**WORK ITEM:**
Of all the lines in the entries below, give again exactly those starting at the line containing "Tall P x ->" and ending at the line containing "Lemma T2_impl (R1", both ends included, and no others.

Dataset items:
================================
Lemma T2_map (R1 : A -> D -> Prop) (R2 : B -> D -> Prop) f x z :
  T2 R1 x z -> (forall a c, R1 a c -> R2 (f a) c) -> T2 R2 (tmap f x) z.
Proof. intros H Hf. eapply Forall2_map_l; [exact H|]. intros. eapply Forall2_map_l; eauto. Qed.

Lemma T2_compose (R1 : A -> B -> Prop) (R2 : B -> D -> Prop) (R3 : A -> D -> Prop) x y z :
  T2 R1 x y -> T2 R2 y z -> (forall a b c, R1 a b -> R2 b c -> R3 a c) -> T2 R3 x z.
Proof.
  intros H1 H2 Hf. eapply Forall2_compose; [exact H1 | exact H2 |].
  intros. eapply Forall2_compose; eauto.
Qed.

Lemma T2_diag (P : A -> Prop) (R : A -> A -> Prop) x :
  Tall P x -> (forall a, P a -> R a a) -> T2 R x x.
Proof. intros H Hf. eapply Forall2_diag; [exact H|]. intros. eapply Forall2_diag; eauto. Qed.

Lemma T2_Tall (R : A -> B -> Prop) (P : A -> Prop) x z :
  T2 R x z -> (forall a c, R a c -> P a) -> Tall P x.
Proof.
  intros H Hf. eapply Forall2_Forall_l; [exact H|]. intros. eapply Forall2_Forall_l; eauto.
Qed.

Lemma T2_impl (R1 R2 : A -> B -> Prop) x z :
  T2 R1 x z -> (forall a c, R1 a c -> R2 a c) -> T2 R2 x z.
Proof. intros H Hf. eapply Forall2_impl; [|exact H]. intros. eapply Forall2_impl; eauto. Qed.

Lemma T2_flip (R : A -> B -> Prop) x z : T2 R x z -> T2 (fun b a => R a b) z x.
Proof. intros H. apply Forall2_flip. eapply Forall2_impl; [|exact H]. intros. now apply Forall2_flip. Qed.

(** A fact on every element of the second tensor joins the relation. *)
Lemma T2_Tall_r (R : A -> B -> Prop) (P : B -> Prop) x z :
  T2 R x z -> Tall P z -> T2 (fun a c => R a c /\ P c) x z.
Proof.
  intros H HP. eapply Forall2_Forall_r_join in H; [|exact HP].
  eapply Forall2_impl; [|exact H]. intros ? ? [H1 H2]. now apply Forall2_Forall_r_join.
Qed.

Lemma T2_map_r (R1 : A -> B -> Prop) (R2 : A -> C -> Prop) (f : B -> C) x z :
  T2 R1 x z -> (forall a c, R1 a c -> R2 a (f c)) -> T2 R2 x (tmap f z).
Proof.
  intros H Hf. unfold T2, tmap. induction H as [|r r' x z Hr _ IH]; constructor; auto.
  clear IH. induction Hr; constructor; auto.
Qed.

(** Each element of [x] (of [y]) against the element [tzip f x y] has at
    its position. *)
Lemma T2_tzip_l (R : A -> B -> Prop) (f : A -> B -> C) x y :
  T2 R x y -> T2 (fun a c => exists b, R a b /\ c = f a b) x (tzip f x y).
Proof.
  intros H. eapply Forall2_impl; [|exact (Forall2_zip_with_l _ _ _ _ H)].
  intros r c [r' [Hr ->]]. apply Forall2_zip_with_l. exact Hr.
Qed.

Lemma T2_tzip_r (R : A -> B -> Prop) (f : A -> B -> C) x y :
  T2 R x y -> T2 (fun b c => exists a, R a b /\ c = f a b) y (tzip f x y).
Proof.
  intros H. eapply Forall2_impl; [|exact (Forall2_zip_with_r _ _ _ _ H)].
  intros r c [r' [Hr ->]]. apply Forall2_zip_with_r. exact Hr.
Qed.

Lemma T2_eq_refl (x : tensor A) : T2 eq x x.
Proof. induction x as [|r x IH]; constructor; auto. induction r; constructor; auto. Qed.

Lemma Tall_tmap (P : B -> Prop) (f : A -> B) x : (forall a, P (f a)) -> Tall P (tmap f x).
Proof.
  intros Hf. induction x as [|r x IH]; constructor; auto.
  induction r; constructor; auto.
Qed.
End Tensors.

(** ** Floor division by a positive cadence

    Python's [ii % N] and [ii // N] are [Z.modulo] and [Z.div]. *)

Section FloorDiv.
Local Open Scope Z_scope.
Variable N : Z.
Hypothesis HN : 0 < N.

Lemma div_neg_one : (-1) / N = -1.
Proof. Z.div_mod_to_equations. nia. Qed.

Lemma mul_div_exact ii : ii mod N = 0 -> N * (ii / N) = ii.
Proof. intros. Z.div_mod_to_equations. nia. Qed.

Lemma div_pred_nonmultiple ii : ii mod N <> 0 -> ii / N = (ii - 1) / N.
Proof. intros. Z.div_mod_to_equations. nia. Qed.

Lemma mul_div_pred_le ii : N * ((ii - 1) / N) <= ii - 1.
Proof. Z.div_mod_to_equations. nia. Qed.

(** [ceil(n / N)], the number of multiples of [N] in [range(n)], grows by
    one exactly at the multiples. *)
Lemma ceil_div_step n :
  (n + 1 + N - 1) / N = (n + N - 1) / N + (if n mod N =? 0 then 1 else 0).
Proof.
  pose proof (Z.div_mod n N ltac:(lia)) as Hd. pose proof (Z.mod_pos_bound n N HN) as Hb.
  set (q := n / N) in *. set (r := n mod N) in *.
  destruct (Z.eqb_spec r 0) as [E|E].
  - rewrite <- (Z.div_unique (n + N - 1) N q (N - 1)) by lia.
    rewrite <- (Z.div_unique (n + 1 + N - 1) N (q + 1) 0) by lia. reflexivity.
  - rewrite <- (Z.div_unique (n + N - 1) N (q + 1) (r - 1)) by lia.
    rewrite <- (Z.div_unique (n + 1 + N - 1) N (q + 1) r) by lia. lia.
Qed.
End FloorDiv.

(** ** Slices

    Python's [l[i:i+b]] is [firstn b (skipn i l)]. *)

Section Slices.
Local Open Scope nat_scope.
Context {A : Type}.

Lemma Forall_slice (P : A -> Prop) (l : list A) b i :
  Forall P l -> Forall P (firstn b (skipn i l)).
Proof.
  intros H. rewrite <- (firstn_skipn i l) in H. apply Forall_app in H as [_ H].
  rewrite <- (firstn_skipn b (skipn i l)) in H. apply Forall_app in H as [H _]. exact H.
Qed.

Lemma firstn_add (l : list A) a b : firstn (a + b) l = firstn a l ++ firstn b (skipn a l).
Proof.
  revert l. induction a as [|a IH]; intros [|x l]; cbn; try reflexivity.
  - rewrite firstn_nil. reflexivity.
  - f_equal. apply IH.
Qed.

Lemma slice_length (l : list A) b i : i + b <= List.length l -> List.length (firstn b (skipn i l)) = b.
Proof. intros. rewrite length_firstn, length_skipn. lia. Qed.
End Slices.
(** The schedule of the specification's example (section 8). *)
Definition spec_schedule : schedule := [(0, 1#10); (100, 1#100); (200, 1#1000)].

(** ** Lemmas *)

Definition mid_pairs (x : Z) (entries : list (Z * Q)) : list (bool * Q) :=
  map (fun '(low, high, v) => ((low <? x) && (x <=? high), v))
      (zip3 (removelast (map fst entries)) (tl (map fst entries)) (removelast (map snd entries))).

Lemma mid_pairs_cons x b v b' v' rest :
  mid_pairs x ((b, v) :: (b', v') :: rest) =
  ((b <? x) && (x <=? b'), v) :: mid_pairs x ((b', v') :: rest).
Proof. reflexivity. Qed.

Lemma sortedb_cons b l : sortedb (b :: l) = true -> Forall (Z.le b) l /\ sortedb l = true.
Proof.
  revert b. induction l as [|c l IH]; intros b H; [auto|].
  simpl in H. apply andb_true_iff in H as [Hbc Hs]. apply Z.leb_le in Hbc.
  destruct (IH c Hs) as [Hf _]. split; [constructor; [exact Hbc|] | exact Hs].
  eapply Forall_impl; [|exact Hf]. intros; lia.
Qed.

Lemma last_In {A} (a d : A) l : In (last (a :: l) d) (a :: l).
Proof.
  revert a. induction l as [|c l IH]; intros a; [left; reflexivity|].
  change (last (a :: c :: l) d) with (last (c :: l) d). right. apply IH.
Qed.

Lemma sortedb_last b l : sortedb (b :: l) = true -> b <= last (b :: l) 0.
Proof.
  intros H. destruct (sortedb_cons b l H) as [Hf _].
  destruct (last_In b 0 l) as [E|Hin]; [lia|].
  rewrite Forall_forall in Hf. now apply Hf.
Qed.

Ltac zcases :=
  repeat match goal with
  | |- context [?a <? ?b] => destruct (Z.ltb_spec a b)
  | |- context [?a <=? ?b] => destruct (Z.leb_spec a b)
  end; simpl; try lia; try reflexivity.

(** The middle predicates of an exclusive case over sorted boundaries: one
    holds, the one of the interval containing [x], when [x] is inside the
    boundaries, none otherwise. *)
Lemma mid_pairs_filter x b v entries :
  sortedb (map fst ((b, v) :: entries)) = true ->
  filter fst (mid_pairs x ((b, v) :: entries)) =
  if (b <? x) && (x <=? last (map fst ((b, v) :: entries)) 0)
  then [(true, scan x v entries)] else [].
Proof.
  revert b v. induction entries as [|[b' v'] entries IH]; intros b v Hs.
  - simpl. zcases.
  - rewrite mid_pairs_cons. simpl in Hs |- *. apply andb_true_iff in Hs as [Hbb' Hs].
    apply Z.leb_le in Hbb'. pose proof (sortedb_last b' (map fst entries) Hs) as Hl.
    rewrite (IH b' v' Hs). simpl in Hl |- *.
    destruct (map fst entries) eqn:E; simpl in *; zcases.
Qed.

Lemma scan_stop x cur b v rest : x <= b -> scan x cur ((b, v) :: rest) = cur.
Proof. intros H. simpl. zcases. Qed.

Lemma scan_all_below x cur entries :
  sortedb (map fst entries) = true -> entries <> [] ->
  last (map fst entries) 0 < x -> scan x cur entries = last (map snd entries) 0%Q.
Proof.
  revert cur. induction entries as [|[b v] entries IH]; intros cur Hs Hne Hl; [congruence|].
  destruct (sortedb_cons _ _ Hs) as [_ Hs'].
  destruct entries as [|[b' v'] entries]; [simpl in *; zcases|].
  pose proof (sortedb_last b (map fst ((b', v') :: entries)) Hs) as Hb.
  change (map fst ((b, v) :: ?l)) with (b :: map fst l) in Hl.
  change (scan x cur ((b, v) :: ?l)) with (if b <? x then scan x v l else cur).
  change (last (map snd ((b, v) :: ?l)) 0%Q) with (last (map snd l) 0%Q).
  destruct (Z.ltb_spec b x); [|lia].
  apply IH; [exact Hs' | discriminate | exact Hl].
Qed.

Lemma fold_below_all x (cur : Q) (entries : list (Z * Q)) :
  Forall (fun e => x <= fst e) entries ->
  fold_left (fun acc e => if fst e <? x then snd e else acc) entries cur = cur.
Proof. induction 1; simpl; zcases; auto. Qed.

(** On sorted steps, the last entry below [x] is found by a scan that
    stops at the first entry not below [x]. *)
Lemma fold_scan x (cur : Q) (entries : list (Z * Q)) :
  sortedb (map fst entries) = true ->
  fold_left (fun acc e => if fst e <? x then snd e else acc) entries cur = scan x cur entries.
Proof.
  revert cur. induction entries as [|[b v] entries IH]; intros cur Hs; [reflexivity|].
  destruct (sortedb_cons b (map fst entries) Hs) as [Hf Hs']. simpl. zcases.
  - apply IH, Hs'.
  - apply fold_below_all. rewrite Forall_map in Hf.
    eapply Forall_impl; [|exact Hf]. simpl. intros. lia.
Qed.

Lemma cast_int32_id z : is_int32 z = true -> cast_int32 z = z.
Proof.
  unfold is_int32, cast_int32, int32_min, int32_max. rewrite andb_true_iff, !Z.leb_le.
  intros H. rewrite Z.mod_small; lia.
Qed.

(** The exclusive case of [piecewise_constant] over sorted boundaries
    selects the rate [scan] reaches. *)
Lemma exclusive_scan x v0 b1 v1 rest :
  sortedb (map fst ((b1, v1) :: rest)) = true ->
  case_exclusive ((x <=? b1, v0)
                  :: (last (map fst ((b1, v1) :: rest)) 0 <? x, last (map snd ((b1, v1) :: rest)) 0%Q)
                  :: mid_pairs x ((b1, v1) :: rest)) v0
  = Ok (scan x v0 ((b1, v1) :: rest)).
Proof.
  intros Hs. pose proof (sortedb_last b1 (map fst rest) Hs) as Hl.
  unfold case_exclusive. cbn [filter fst]. rewrite (mid_pairs_filter x b1 v1 rest Hs).
  change (map fst ((b1, v1) :: rest)) with (b1 :: map fst rest) in *.
  set (L := last (b1 :: map fst rest) 0) in *.
  destruct (Z.leb_spec x b1); destruct (Z.ltb_spec L x); destruct (Z.ltb_spec b1 x);
    destruct (Z.leb_spec x L); cbn [andb app]; try lia.
  - now rewrite scan_stop.
  - rewrite scan_all_below; [reflexivity | exact Hs | discriminate | exact H0].
  - cbn [scan]. destruct (Z.ltb_spec b1 x); [reflexivity | lia].
Qed.

(** [C7] For a schedule of at least two entries whose steps are sorted
    [int32]s, the op is built, and at every global step in the [int32]
    range the rate of the training step is the rate of the last entry whose
    step is strictly below the global step (the first rate when there is
    none). *)
Theorem learning_rate_reference (s : schedule) (step : Z) :
  (2 <= length s)%nat ->
  forallb is_int32 (schedule_boundaries s) = true ->
  sortedb (schedule_boundaries s) = true ->
  is_int32 step = true ->
  exists pw, learning_rate_op s = Ok pw /\ learning_rate pw step = Ok (lr_reference s step).
Proof.
  intros Hlen Hint Hsort Hstep.
  destruct s as [|[s0 v0] [|[b1 v1] rest]]; simpl in Hlen; try lia.
  eexists; split.
  - unfold learning_rate_op, piecewise_constant. rewrite Hint.
    replace (Z.of_nat (length (schedule_boundaries _)) =? _) with true; [reflexivity|].
    symmetry. apply Z.eqb_eq. cbn [schedule_boundaries schedule_values skipn map length].
    rewrite !length_map. lia.
  - unfold learning_rate, piecewise_eval. rewrite cast_int32_id by exact Hstep.
    unfold lr_reference. cbn [tl hd map pw_values]. rewrite fold_scan by exact Hsort.
    exact (exclusive_scan step v0 b1 v1 rest Hsort).
Qed.

Lemma learning_rate_op_Ok s pw :
  learning_rate_op s = Ok pw ->
  exists s0 v0 b1 v1 rest,
    s = (s0, v0) :: (b1, v1) :: rest /\
    pw = mk_piecewise (map fst ((b1, v1) :: rest)) (v0 :: map snd ((b1, v1) :: rest)) /\
    forallb is_int32 (map fst ((b1, v1) :: rest)) = true.
Proof.
  unfold learning_rate_op, piecewise_constant.
  destruct s as [|[s0 v0] [|[b1 v1] rest]]; cbn [schedule_boundaries schedule_values skipn map].
  - discriminate.
  - destruct (Z.of_nat _ =? _); discriminate.
  - destruct (Z.of_nat _ =? _); [|discriminate].
    destruct (forallb is_int32 _) eqn:Hi; [|discriminate].
    intros H. injection H as <-. exists s0, v0, b1, v1, rest. auto.
Qed.

(** A sorted schedule never raises when the training step runs: whatever
    the global step, its [int32] cast selects a rate. *)
Lemma learning_rate_sorted_Ok s pw step :
  learning_rate_op s = Ok pw -> sortedb (schedule_boundaries s) = true ->
  learning_rate pw step = Ok (scan (cast_int32 step) (hd 0%Q (schedule_values s)) (tl s)).
Proof.
  intros Hop Hs. destruct (learning_rate_op_Ok s pw Hop) as (s0 & v0 & b1 & v1 & rest & -> & -> & _).
  exact (exclusive_scan (cast_int32 step) v0 b1 v1 rest Hs).
Qed.

(** [C8] Building the op fails for an empty schedule ([ValueError]: the
    lengths do not match), for a one-entry schedule ([IndexError] on
    [boundaries[0]]), and for a boundary outside the [int32] range
    ([ValueError]: dtype mismatch with the cast step). *)
Theorem learning_rate_op_errors :
  learning_rate_op [] = Err ValueError /\
  (forall e, learning_rate_op [e] = Err IndexError) /\
  (forall s, s <> [] -> forallb is_int32 (schedule_boundaries s) = false ->
             learning_rate_op s = Err ValueError).
Proof.
  split; [reflexivity|]. split; [intros [? ?]; reflexivity|].
  intros [|[s0 v0] rest] Hne Hi; [congruence|].
  unfold learning_rate_op, piecewise_constant. rewrite Hi.
  replace (Z.of_nat (length (schedule_boundaries _)) =? _) with true; [reflexivity|].
  symmetry. apply Z.eqb_eq. cbn [schedule_boundaries schedule_values skipn map length].
  rewrite !length_map. lia.
Qed.

(** [C9] The [int32] cast of line 54 wraps: from global step [2^31] on,
    the cast step is negative, and for a sorted schedule whose steps are
    not negative the rate falls back to the first rate. *)
Theorem learning_rate_after_int32 s pw step :
  learning_rate_op s = Ok pw -> sortedb (schedule_boundaries s) = true ->
  0 <= hd 0 (schedule_boundaries s) -> 2 ^ 31 <= step < 2 ^ 32 ->
  learning_rate pw step = Ok (hd 0%Q (schedule_values s)).
Proof.
  intros Hop Hs Hb Hstep.
  destruct (learning_rate_op_Ok s pw Hop) as (s0 & v0 & b1 & v1 & rest & -> & -> & _).
  unfold learning_rate, piecewise_eval.
  assert (Hc : cast_int32 step = step - 2 ^ 32).
  { unfold cast_int32. rewrite <- (Z.mod_unique (step + 2 ^ 31) (2 ^ 32) 1 (step + 2 ^ 31 - 2 ^ 32));
      lia. }
  rewrite Hc. cbn in Hb.
  refine (eq_trans (exclusive_scan _ v0 b1 v1 rest Hs) _).
  rewrite scan_stop by lia. reflexivity.
Qed.

(** [C16] A schedule whose steps are not sorted builds without error but
    fails when the training step runs: at a global step whose [int32] cast
    is above the last boundary and at most the first one, both [x <= b0]
    and [x > b_last] hold and the exclusive case raises
    [InvalidArgumentError]. *)
Theorem learning_rate_unsorted s pw step :
  learning_rate_op s = Ok pw ->
  last (schedule_boundaries s) 0 < cast_int32 step <= hd 0 (schedule_boundaries s) ->
  learning_rate pw step = Err InvalidArgumentError.
Proof.
  intros Hop Hx. destruct (learning_rate_op_Ok s pw Hop) as (s0 & v0 & b1 & v1 & rest & -> & -> & _).
  unfold learning_rate, piecewise_eval, case_exclusive, piecewise_pairs.
  cbn [pw_boundaries pw_values schedule_boundaries schedule_values skipn map fst snd hd] in *.
  rewrite (proj2 (Z.leb_le _ _)) by lia. rewrite (proj2 (Z.ltb_lt _ _)) by lia. reflexivity.
Qed.

Definition unsorted_schedule : schedule := [(0, (1#10)%Q); (200, (1#100)%Q); (100, (1#1000)%Q)].

Lemma learning_rate_unsorted_witness :
  exists pw, learning_rate_op unsorted_schedule = Ok pw /\
             learning_rate pw 150 = Err InvalidArgumentError.
Proof.
  eexists. split; [reflexivity|].
  apply (learning_rate_unsorted unsorted_schedule); [reflexivity | vm_compute; split; congruence].
Defined.

Definition spec_op : piecewise := mk_piecewise [100; 200] [1#10; 1#100; 1#1000]%Q.

Lemma learning_rate_reference_witness :
  exists pw, learning_rate_op spec_schedule = Ok pw /\
             learning_rate pw 150 = Ok (lr_reference spec_schedule 150).
Proof. apply learning_rate_reference; [simpl; lia | reflexivity | reflexivity | reflexivity]. Defined.

Lemma learning_rate_op_errors_witness :
  learning_rate_op [(0, (1#10)%Q); (2 ^ 31, (1#100)%Q)] = Err ValueError.
Proof. apply (proj2 (proj2 learning_rate_op_errors)); [discriminate | reflexivity]. Defined.

Lemma learning_rate_after_int32_witness :
  learning_rate spec_op (2 ^ 31 + 150) = Ok (1#10)%Q.
Proof.
  apply (learning_rate_after_int32 spec_schedule spec_op);
    [reflexivity | reflexivity | simpl; lia | lia].
Defined.

End LearningRate.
================================
**ANSWER SECTION:**
  Tall P x -> (forall a, P a -> R a a) -> T2 R x x.
Proof. intros H Hf. eapply Forall2_diag; [exact H|]. intros. eapply Forall2_diag; eauto. Qed.

Lemma T2_Tall (R : A -> B -> Prop) (P : A -> Prop) x z :
  T2 R x z -> (forall a c, R a c -> P a) -> Tall P x.
Proof.
  intros H Hf. eapply Forall2_Forall_l; [exact H|]. intros. eapply Forall2_Forall_l; eauto.
Qed.

Lemma T2_impl (R1 R2 : A -> B -> Prop) x z :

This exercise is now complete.